→ **What you need to do**
Every line from the one containing "destruct (storeFault env" through the end of the data is to be copied exactly, and nothing outside that range.

Content starts

(** What a successful [updateSubscription] returns and stores. *)
Lemma updateSubscription_Return env uid data w doc' :
  fst (updateSubscription env uid data w) = Return doc' ->
  exists set,
    castUpdate env SubscriptionSchema
      (preFindOneAndUpdate env
         (<["updatedAt" := JDate (newDate env)]> (checkEndDate env data))) = Return set
    /\ doc' = set ∪ match subscriptions w !! uid with
                   | Some doc => doc
                   | None => freshDocument env uid
                   end
    /\ subscriptions (snd (updateSubscription env uid data w))
       = <[uid := doc']> (subscriptions w).
Proof.
  rewrite updateSubscription_run.
  destruct (validObjectId env uid) eqn:Hvalid; [|done].
  pose proof (afterRole_subscriptions env uid (checkEndDate env data) w) as Hsub.
  destruct (afterRole env uid (checkEndDate env data) w) as [[[]|e] w1];
    cbn [snd] in Hsub; cbv beta iota; [|done].
  rewrite Subscription_findOneAndUpdate_run, Hvalid, stamped_sent. cbv zeta.
  destruct (castUpdate env SubscriptionSchema _) as [set|e]; [|done].
  destruct (storeFault env SubscriptionUpdate); [done|].
  rewrite Hsub.
  destruct (subscriptions w !! uid) as [doc|]; cbn [fst snd stored logged subscriptions];
    intros [= <-]; rewrite Hsub; eauto.
Qed.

Content ends

→ **Reply to the exercise**
  destruct (storeFault env SubscriptionUpdate); [done|].
  rewrite Hsub.
  destruct (subscriptions w !! uid) as [doc|]; cbn [fst snd stored logged subscriptions];
    intros [= <-]; rewrite Hsub; eauto.
Qed.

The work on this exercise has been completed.